DESIGN THAT SPEAKS THE LANGUAGE OF EVERYDAY LIFE
- ARTISTIC HUB MAGAZINE

- Aug 27
- 3 min read
The way we experience space, objects, and communication often depends on the quiet decisions made by designers. The choice of paper, a shade of color, the shape of a letter, or a mark on packaging shapes an experience that becomes part of our day. Three independent studios from San Francisco, Gothenburg, and Stockholm show how design turns daily life into a visual language that is recognized, remembered, and lived.
The Office of Ordinary Things (San Francisco)
The Office of Ordinary Things (TOOOT) creates identities that carry both warmth and structure. Their work for Guildford Green is built around the mascot Gilly, inspired by the classic Bialetti coffee maker. This small figure becomes the face of the brand, appearing across formats and adding a touch of everyday charm. The typography is clean and simple, while the colors are bright and direct. The visual system extends beyond the digital sphere into streets, cafés, and local communities.
A similar approach can be seen in their project for Loft Cinema. Posters and program materials are printed on carefully selected papers, with clearly specified printing techniques. With this detail, the studio emphasizes that design is not only a visual message but also a tactile experience. The same philosophy shapes the identity for Flower Architecture, where typography and signage follow the spatial flow and guide movement. For them, paper is as important as color, and the form of a letter carries the same weight as the tone of a photograph.
Lundgren+Lindqvist (Gothenburg)
The Swedish studio Lundgren+Lindqvist is known for editorial precision and clear concepts translated into every page and every letter. A recent example is the Polestar 4 Book, presented in August 2025. The publication is divided into chapters on design, testing, innovation, user experience, and presentation, each with its own visual logic. Papers layered in sequence mimic the rhythm of digital screens, allowing the reader to feel through the act of turning pages what is usually experienced on a car interface. This is design that transforms technology into a sensation under the fingertips.
For this studio, typography is never neutral. It is an extension of the idea. In their project for Blackbook Publications they developed a system where letters and composition follow the rhythm of content, while The Leporello Series demonstrates how the structure of print and format can be part of identity rather than just a technical frame.
Note Design Studio (Stockholm)
Note Design Studio builds identities through color. Their Statements Colour Palette, introduced in 2025, is inspired by objects and scenes from everyday life. Shades are drawn from the tones of wood, ceramics, textiles, and light, so each color carries a story and a context. Applied to interiors or surfaces, the palette evokes images and feelings familiar to everyone.

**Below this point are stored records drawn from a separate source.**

(* ===== verification/ItsFsTheorems.v ===== *)
(** * Internal Trusted Storage: properties of the filesystem and its devices

    The filesystem operations over any flash device, the metadata encoding,
    the configuration check and the flash back ends; and the behaviours that
    differ from what the code means to do, on concrete devices. *)

From Stdlib Require Import ZArith List Lia Bool.
From stdpp Require Import base tactics list sets.
From S2P Require Import Prelude ItsUtils ItsFlash ItsMblock ItsFs ItsImage ItsDevSpec ItsCommit.
From S2P Require Import ItsFinalize ItsDeletePlan ItsWrite ItsFileSpec ItsFileOps ItsMount.
From S2P Require Import ItsMount ItsBackends ItsTable ItsChunk Its ItsInit ItsService.
From S2P Require Import ItsReqMngr ItsExample.
Import ListNotations.
Local Open Scope Z_scope.

(** ** The filesystem operations *)
Section Fs.
Context {D : Type} (ops : its_flash_fs_ops_t D) (c : its_flash_fs_config_t).
Context (Vw : D -> view) (mf : Prop) {FS : FlashSpec c ops Vw mf} (wf : wf_cfg c).
Context (x : its_flash_fs_ctx_t) (a sb : Z) (U : view) (T : table) (Hinv : fs_inv c x a sb U T).
Context (fid : list Z) (Hlen : length fid = 12%nat) (Hfid : its_utils_validate_fid fid = PSA_SUCCESS).
Local Abbreviation st := (its_flash_fs_ctx_t * D)%type.

(** C6: its_flash_fs_file_write, for any flags, offset and size, when the file
    it replaces, if there is one, has not the maximum size 0: on success
    the filesystem is mounted and its table has the written file in the slot
    the operation chose and no longer the file it replaces; on failure the
    device held throughout, for the next mount, the old table or one of the
    two tables the write goes through, and without device failures the
    write was refused for a documented reason. *)
Theorem file_write_correct AL fl ms off dsize data (s : st) :
  let m := aligned_size c AL ms in
  let g := new_file c AL T fid fl m off dsize data in
  max_num_files c < ITS_METADATA_INVALID_INDEX -> st_is Vw x U s ->
  0 <= fl < 2 ^ 32 -> 0 <= ms -> 0 <= off < 2 ^ 32 -> 0 <= dsize < 2 ^ 32 ->
  dsize <= aligned_size c AL dsize < 2 ^ 32 -> aligned_size c AL dsize <= Z.of_nat (length data) ->
  (forall o h, replaced c T fid fl m o = true -> T o = Some h -> 0 < f_max h) ->
  wp (its_flash_fs_file_write ops AL fid fl ms dsize off data) s
    (fun _ s' => exists n x' a' sb' U', slot_for c T fid fl m n /\ st_is Vw x' U' s' /\
       fs_inv c x' a' sb' U' (table_written c T fid fl m n g))
    (fun e s' => e <> PSA_SUCCESS /\ (mf \/ write_refused c AL (U a) fid fl m dsize off e) /\
       exists V, same_view V (Vw (snd s')) /\ holds_one_of c (write_states c T fid fl m g) V).
Proof using All.
  intros m g Hmax Hst Hfl Hms Ho Hd Has Hda Hpos.
  eapply (file_write_spec ops c Vw mf wf AL x a sb U T Hinv Hmax fid fl ms Hlen Hfid Hfl Hms off dsize
    data Ho Hd Has Hda Hpos); [exact Hst| |].
  - intros n s' x' a' sb' U' Hn Hst' Hi. exists n, x', a', sb', U'. auto.
  - intros e s' V He Hr HV H. split; [done|]. split; [done|]. by exists V.
Qed.

(** its_flash_fs_file_read returns exactly the requested bytes of the
    file and changes nothing; a request past its end is refused. *)
Theorem file_read_correct size off (s : st) :
  st_is Vw x U s -> 0 <= size < 2 ^ 32 -> 0 <= off < 2 ^ 32 ->
  wp (its_flash_fs_file_read ops fid size off) s
    (fun l s' => st_is Vw x U s' /\ exists j g, table_lookup c T fid = Some j /\ T j = Some g /\
       off + size <= Z.of_nat (length (f_data g)) /\
       l = firstn (Z.to_nat size) (skipn (Z.to_nat off) (f_data g)))
    (fun e s' => e <> PSA_SUCCESS /\ st_is Vw x U s' /\
       (mf \/ (table_lookup c T fid = None /\ e = PSA_ERROR_DOES_NOT_EXIST) \/
        (exists j g, table_lookup c T fid = Some j /\ T j = Some g /\
           Z.of_nat (length (f_data g)) < off + size /\ e = PSA_ERROR_INVALID_ARGUMENT))).
Proof using All.
  intros Hst Hs Ho.
  eapply (file_read_spec ops c Vw mf wf x a sb U T Hinv fid Hlen Hfid size off); [done|done|exact Hst|..].
  - intros j g Hj Hg Hle s' Hst'. split; [done|]. exists j, g. auto.
  - intros j g Hj Hg Hlt s' Hst'. split; [done|]. split; [done|]. right. right. exists j, g. auto.
  - intros Hn s' Hst'. split; [done|]. split; [done|]. right. by left.
  - intros e s' Hmf He Hst'. split; [done|]. split; [done|]. by left.
Qed.

(** C7: its_flash_fs_file_delete removes the file, unless its maximum size is 0
    (see the findings), and leaves every other file, and its data, as it was; at any device failure the device holds
    the old or the new table. *)
Theorem file_delete_correct (s : st) :
  st_is Vw x U s ->
  (forall d g, table_lookup c T fid = Some d -> T d = Some g -> 0 < f_max g) ->
  wp (its_flash_fs_file_delete ops fid) s
    (fun _ s' => exists d x' U', table_lookup c T fid = Some d /\ st_is Vw x' U' s' /\
       fs_inv c x' sb a U' (table_delete d T))
    (fun e s' => e <> PSA_SUCCESS /\
       ((table_lookup c T fid = None /\ e = PSA_ERROR_DOES_NOT_EXIST /\ st_is Vw x U s') \/
        (mf /\ exists V, same_view V (Vw (snd s')) /\
           holds_one_of c (fun T' => T' = T \/
             exists d, table_lookup c T fid = Some d /\ T' = table_delete d T) V))).
Proof using All.
  intros Hst Hpos.
  eapply (file_delete_spec ops c Vw mf wf x a sb U T Hinv fid Hlen Hfid); [exact Hst|exact Hpos|..].
  - intros d s' x' U' Hd Hst' Hi. exists d, x', U'. auto.
  - intros Hn s' Hst'. split; [done|]. left. auto.
  - intros e s' V Hmf He HV H. split; [done|]. right. split; [done|]. by exists V.
Qed.
End Fs.

Section Mounting.
Context {D : Type} (ops : its_flash_fs_ops_t D) (c : its_flash_fs_config_t).
Context (Vw : D -> view) {FS : FlashSpec c ops Vw False} (wf : wf_cfg c).

(** C8: its_flash_fs_prepare mounts any device that holds a table, unless the
    file an interrupted write was replacing has the maximum size 0 (see the
    findings), erases the scratch blocks, and completes the replacement the
    write left half done. *)
Theorem prepare_recovers x V a T (s : its_flash_fs_ctx_t * D) :
  st_is Vw x V s -> cfg x = c -> select c V = Some a -> holds c V a T ->
  (forall d g, first_flagged c T = Some d -> T d = Some g -> 0 < f_max g) ->
  wp (its_flash_fs_prepare ops) s
    (fun _ s' => exists x' a' sb' U', st_is Vw x' U' s' /\ fs_inv c x' a' sb' U' (recovered c T))
    (fun _ _ => False).
Proof using All.
  intros Hst Hx Hs Hh Hpos. eapply (prepare_spec ops c Vw wf x V s a T); eauto.
  intros s' x' a' sb' U' Hst' Hi. exists x', a', sb', U'. auto.
Qed.

(** its_flash_fs_wipe_all makes a valid empty filesystem out of any
    device content. *)
Theorem wipe_all_formats x V (s : its_flash_fs_ctx_t * D) :
  st_is Vw x V s -> cfg x = c ->
  wp (its_flash_fs_wipe_all ops) s
    (fun _ s' => exists x' V', st_is Vw x' V' s' /\ cfg x' = c /\ select c V' = Some 1 /\
       holds c V' 1 table_empty) (fun _ _ => False).
Proof using All.
  intros Hst Hx. eapply (wipe_all_spec ops c Vw wf x V s); [exact Hst|exact Hx|].
  intros s' x' V' Hst' Hx' Hs' Hh _. exists x', V'. auto.
Qed.
End Mounting.

(** tfm_its_init mounts both filesystems with the files they hold; an
    unformatted device is formatted when the build asks for it. *)
Theorem init_mounts {D IO : Type} (p : its_platform) (iops pops : its_flash_fs_ops_t D)
    (ci cp : its_flash_fs_config_t) (Vi Vp : D -> view) {FI : FlashSpec ci iops Vi False}
    {FP : FlashSpec cp pops Vp False} (s : its_state D IO) Ti Tp :
  cfg_words ci -> erase_val ci <> 1 -> cfg_words cp -> erase_val cp <> 1 ->
  init_fs_cfg p = Ok (ci, Some cp) ->
  its_flash_fs_validate_config ci = PSA_SUCCESS -> its_flash_fs_validate_config cp = PSA_SUCCESS ->
  boots ci Vi (CREATE_FLASH_LAYOUT (its_hal p)) (snd (fs_ctx_its s)) Ti ->
  boots cp Vp (CREATE_FLASH_LAYOUT (ps_hal p)) (snd (fs_ctx_ps s)) Tp ->
  wp (tfm_its_init p iops pops) s
    (fun _ s' => exists Ti' Tp', fs_mounted ci Vi (fs_ctx_its s') Ti' /\ same_files ci Ti Ti' /\
       fs_mounted cp Vp (fs_ctx_ps s') Tp' /\ same_files cp Tp Tp')
    (fun _ _ => False).
Proof.
  intros Wi Ei Wp Ep Hcfg Hvi Hvp Hi Hp.
  eapply (tfm_its_init_spec p iops pops ci cp Vi Vp (validate_config_wf ci Wi Ei Hvi)
    (validate_config_wf cp Wp Ep Hvp) Hcfg Hvi Hvp s Ti Tp); auto.
  intros s' Ti' Tp' H1 H2 H3 H4. exists Ti', Tp'. auto.
Qed.

(** ** Metadata *)

(** Decoding inverts encoding for the three on-flash structures. *)
Theorem metadata_roundtrip h b m : hdr_words h -> bm_words b -> fm_words m ->
  bytes_header (header_bytes h) = h /\ bytes_block_meta (block_meta_bytes b) = b /\
  bytes_file_meta (file_meta_bytes m) = m.
Proof.
  intros Hh Hb Hm. split; [by apply bytes_header_bytes|].
  split; [by apply bytes_block_meta_bytes|by apply bytes_file_meta_bytes].
Qed.

(** a configuration with 16-bit fields that its_flash_fs_validate_config
    accepts has room for all its metadata in a block (and, with two blocks,
    for a file of maximal size next to it), computed without wrap-around: its
    table entries lie inside the metadata block at the offsets of the code. *)
Theorem validate_config_bounds c : cfg_words c -> its_flash_fs_validate_config c = PSA_SUCCESS ->
  2 <= num_blocks c /\ num_blocks c <> 3 /\ mend c <= block_size c /\ max_file_size c <= block_size c /\
  (num_blocks c = 2 -> mend c + max_file_size c <= block_size c) /\
  (forall j, 0 <= j < max_num_files c ->
     its_mblock_file_meta_offset c j = foff c j /\ 0 <= foff c j /\
     foff c j + ITS_FILE_METADATA_SIZE <= block_size c).
Proof.
  intros Hw Hv.
  assert (Hnb : 2 <= num_blocks c /\ num_blocks c <> 3 /\ mend c <= block_size c /\
    max_file_size c <= block_size c).
  { destruct (validate_config_cases c Hw Hv) as (H1 & H2 & H3 & H4). auto. }
  destruct Hnb as (H1 & H2 & H3 & H4). split; [done|]. split; [done|]. split; [done|]. split; [done|].
  split; [intros H; by apply validate_config_shared|].
  intros j Hj. destruct Hw. rewrite (file_meta_offset_words c); [|done..].
  unfold mend, foff, nact, ITS_FILE_METADATA_SIZE in *. split; [done|]. destruct (num_blocks c =? 2); lia.
Qed.

(** after an update the metadata block that was written last is the one
    its_mblock_latest_meta_block picks, for every swap count, also when the
    count wraps around or skips the erase value. *)
Theorem swap_count_order c h0 h1 : wf_cfg c ->
  0 <= active_swap_count h0 < 2 ^ 8 -> 0 <= active_swap_count h1 < 2 ^ 8 ->
  hdr_ok c h0 = true -> hdr_ok c h1 = true ->
  (active_swap_count h1 = next_count c (active_swap_count h0) ->
     its_mblock_latest_meta_block c h0 h1 = ITS_METADATA_BLOCK1) /\
  (active_swap_count h0 = next_count c (active_swap_count h1) ->
     its_mblock_latest_meta_block c h0 h1 = ITS_METADATA_BLOCK0).
Proof. intros wf. by apply latest_is_next. Qed.

(** ** Devices *)

(** Its_flash_fs_block_to_block_move, which copies through a small buffer,
    terminates and copies the whole region in one piece. *)
Theorem block_move_is_copy {D : Type} (ops : its_flash_fs_ops_t D) c (Vw : D -> view) (mf : Prop)
    {FS : FlashSpec c ops Vw mf} (wf : wf_cfg c) x U (s : its_flash_fs_ctx_t * D) dst doff src soff size :
  st_is Vw x U s -> cfg x = c -> dst <> src ->
  in_block c dst doff size -> in_block c src soff size -> erased c U dst doff size ->
  wp (its_flash_fs_block_to_block_move ops dst doff src soff size) s
    (fun _ s' => st_is Vw x (blk_copy U dst doff src soff size) s')
    (fun e s' => mf /\ e <> PSA_SUCCESS /\ exists U', st_is Vw x U' s' /\
       only_in dst doff (doff + size) U U').
Proof.
  intros Hst Hc Hne Hd Hs He.
  eapply (block_to_block_move_spec ops c Vw mf wf); [exact Hst|exact Hc|exact Hne|exact Hd|exact Hs|exact He| |].
  - by intros s'.
  - intros e s' U' Hmf He' Hst' HU. eauto.
Qed.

In the projects Formations and iQ Loop, they extend the same logic to architectural surfaces and materials. Design becomes a tool that shapes space and atmosphere, while the color palette and typographic choices function as cultural markers. Note shows that color is both an aesthetic decision and a narrative tool.
A shared thread
What unites these three studios is their ability to translate atmosphere into a system. TOOOT uses paper and material to create design that can be felt. Lundgren+Lindqvist turns technology into a physical experience through typography and the structure of books. Note uses color as the voice of everyday objects and transforms it into a tool for shaping space. Together they prove that design is present in what we touch, in what we read, and in the spaces we inhabit.